On page 22 of TWIW I found that behind this cover was James Laughlin’s hand. More precisely: his eye, literally (B). Created at his request by two of his Harvard colleagues, the final image for the dust jacket was a careful montage of the negatives of some clouds and Laughlin’s left eye. Ten years later, while watching Ingmar Bergman’s Three Strange Loves, he finds his eye inside the film: in one scene, one of the characters holds a copy of that 1939 edition in his hand. “What did Bergman see in my eye?”, he asked himself. “I wrote to ask him but he didn’t answer”.

The “born modern” motto is attributed to Lustig, but it is beyond any doubt that such a modernist predetermination could not have lead him to any other publishing house than New Directions and to any other publisher than James Laughlin, a “born modern” on his own right. Let’s hope then that ND and Rodrigo Corral give us soon (the publishing house turns 75 in 2011) the perfect and still missing complement to The Way It Wasn’t: a book on all of this amazing graphic adventure.

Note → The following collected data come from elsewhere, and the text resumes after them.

Lemma init_steps (cls : BaseViewClass) (a : init_args) :
  __init__ cls a =
  (ep ← _get_endpoint (assigned cls a) (arg_endpoint a);
   u ← resolve_url (set_endpoint ep (assigned cls a)) (arg_url a);
   match c_get cls with
   | None => Err (Exception (no_get_message cls))
   | Some _ => Ok (set_url (Some u) (set_endpoint ep (assigned cls a)))
   end).
Proof.
  unfold __init__, assigned, new; simpl.
  destruct (c_extension cls), (c_name cls), (c_category cls); reflexivity.
Qed.

(** What a successful construction went through. *)
Lemma init_ok_inv (cls : BaseViewClass) (a : init_args) (self : instance) :
  __init__ cls a = Ok self ->
  exists ep u,
    _get_endpoint (assigned cls a) (arg_endpoint a) = Ok ep /\
    resolve_url (set_endpoint ep (assigned cls a)) (arg_url a) = Ok u /\
    is_Some (c_get cls) /\
    self = set_url (Some u) (set_endpoint ep (assigned cls a)).
Proof.
  rewrite init_steps. unfold mbind, result_bind.
  destruct (_get_endpoint _ _) as [ep|] eqn:Hep; [|discriminate].
  destruct (resolve_url _ _) as [u|] eqn:Hu; [|discriminate].
  destruct (c_get cls) as [h|] eqn:Hget; [|discriminate].
  intros [= <-]. exists ep, u. eauto.
Qed.

(** Endpoint resolution raises only when there is no name to lower. *)
Lemma get_endpoint_total (cls : BaseViewClass) (a : init_args) :
  is_Some (c_name cls) \/ is_Some (arg_name a) ->
  exists ep, _get_endpoint (assigned cls a) (arg_endpoint a) = Ok ep.
Proof.
  intros Hname. unfold _get_endpoint, assigned; simpl.
  destruct (truthy_str (arg_endpoint a)); [eauto|].
  destruct (negb (truthy_str (c_endpoint cls))); [|eauto].
  destruct (c_name cls) as [n|]; [eauto|].
  destruct Hname as [[? [=]]|[n ->]]. eauto.
Qed.
(** An index beyond the end: [set] reports an error, and has created the
    status file all the same. *)
Example pieceStatus_set_out_of_range_creates :
  ∃ e, pieceStatus_set ∅ (getPieceStatus 3 3) "f" [pieceDone]
       = Returns ({[ "f_status" := [x00; x00; x00] ]}, (false, Some e)).
Proof. eexists. vm_compute. reflexivity. Qed.

Lemma pieceStatus_delete_resets_applied :
  (0 <= index piece_1_of_3 < numPieces piece_1_of_3)%Z
  ∧ (0 <= 2 < numPieces piece_1_of_3)%Z
  ∧ 2%Z ≠ index piece_1_of_3
  ∧ (pieceStatus_delete fs_status piece_1_of_3 "f").2 = None
  ∧ pieceStatus_get (pieceStatus_delete fs_status piece_1_of_3 "f").1
      piece_1_of_3 "f"
    = inr ErrNotExist
  ∧ ∃ fs',
      pieceStatus_set (pieceStatus_delete fs_status piece_1_of_3 "f").1
        piece_1_of_3 "f" [pieceDone]
      = Returns (fs', (bool_decide (pieceDone ≠ pieceClean), None))
      ∧ pieceStatus_get fs' piece_1_of_3 "f" = inl [pieceDone]
      ∧ pieceStatus_get fs' (getPieceStatus 2 (numPieces piece_1_of_3)) "f"
        = inl [pieceClean].
Proof.
  split; [simpl; lia|]. split; [simpl; lia|]. split; [discriminate|].
  apply (pieceStatus_delete_resets fs_status piece_1_of_3 "f" pieceDone 2);
    [simpl; lia | simpl; lia | discriminate].
Defined.

End Store.

(* ===================================================================== *)
(** * lib/torrent/scheduler/events.go                                     *)
(* ===================================================================== *)

Module Sched.

(** ** Data the events carry

    [torlib.PeerID] and [torlib.InfoHash] are 20-byte arrays compared with
    [==]; they are the numbers those bytes spell.  A [time.Time] is a number of
    nanoseconds and a [time.Duration] an [int64] number of nanoseconds.  A
    pointer ([*conn.Conn], [*dispatcher], a channel) is a record or a number
    carrying the identity of what it points to. *)

Abbreviation PeerID := N (only parsing).
Abbreviation InfoHash := N (only parsing).
Abbreviation Time := Z (only parsing).
Abbreviation Duration := Z (only parsing).
Abbreviation chan := nat (only parsing).

Definition minDuration : Z := - 2 ^ 63.
Definition maxDuration : Z := 2 ^ 63 - 1.

(** [t.Sub(u)]: the difference, kept inside the range of a [Duration]. *)
Definition Time_Sub (t u : Time) : Duration :=
  Z.max minDuration (Z.min maxDuration (t - u)).

(** [t.Add(d)]. *)
Definition Time_Add (t : Time) (d : Duration) : Time := (t + d)%Z.

(** Modelled from the spec: [timeutil.MostRecent] (package [utils/timeutil] is
    not among the sources), the [max] of the instants it is given:
    "lastProgress = max(CreatedAt, ...)", "becameIdle = max(...)". *)
Definition MostRecent (ts : list Time) : Time :=
  match ts with
  | [] => 0%Z
  | t :: rest => foldl Z.max t rest
  end.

Finding this post in the New Direction’s blog came as a proof of what my previous reading of The Way It Wasn’t had made very clear: that there is a long overdue book on the graphic design (the dust jackets and covers, mainly) associated with this independent publishing house from, at least, 1939 (the most ancient ND cover that has caught my attention). With a clean layout (perhaps too much?) by Rodrigo Corral, presently working as creative director for ND, TWIT (published in 2006) is a scrapbook, organizing and presenting in alphabetical order bits and pieces from the archives of James Laughlin (“my head’s collection”, as the founder of ND called them), material that had served him, ten years earlier, to write his autobiography, Byways.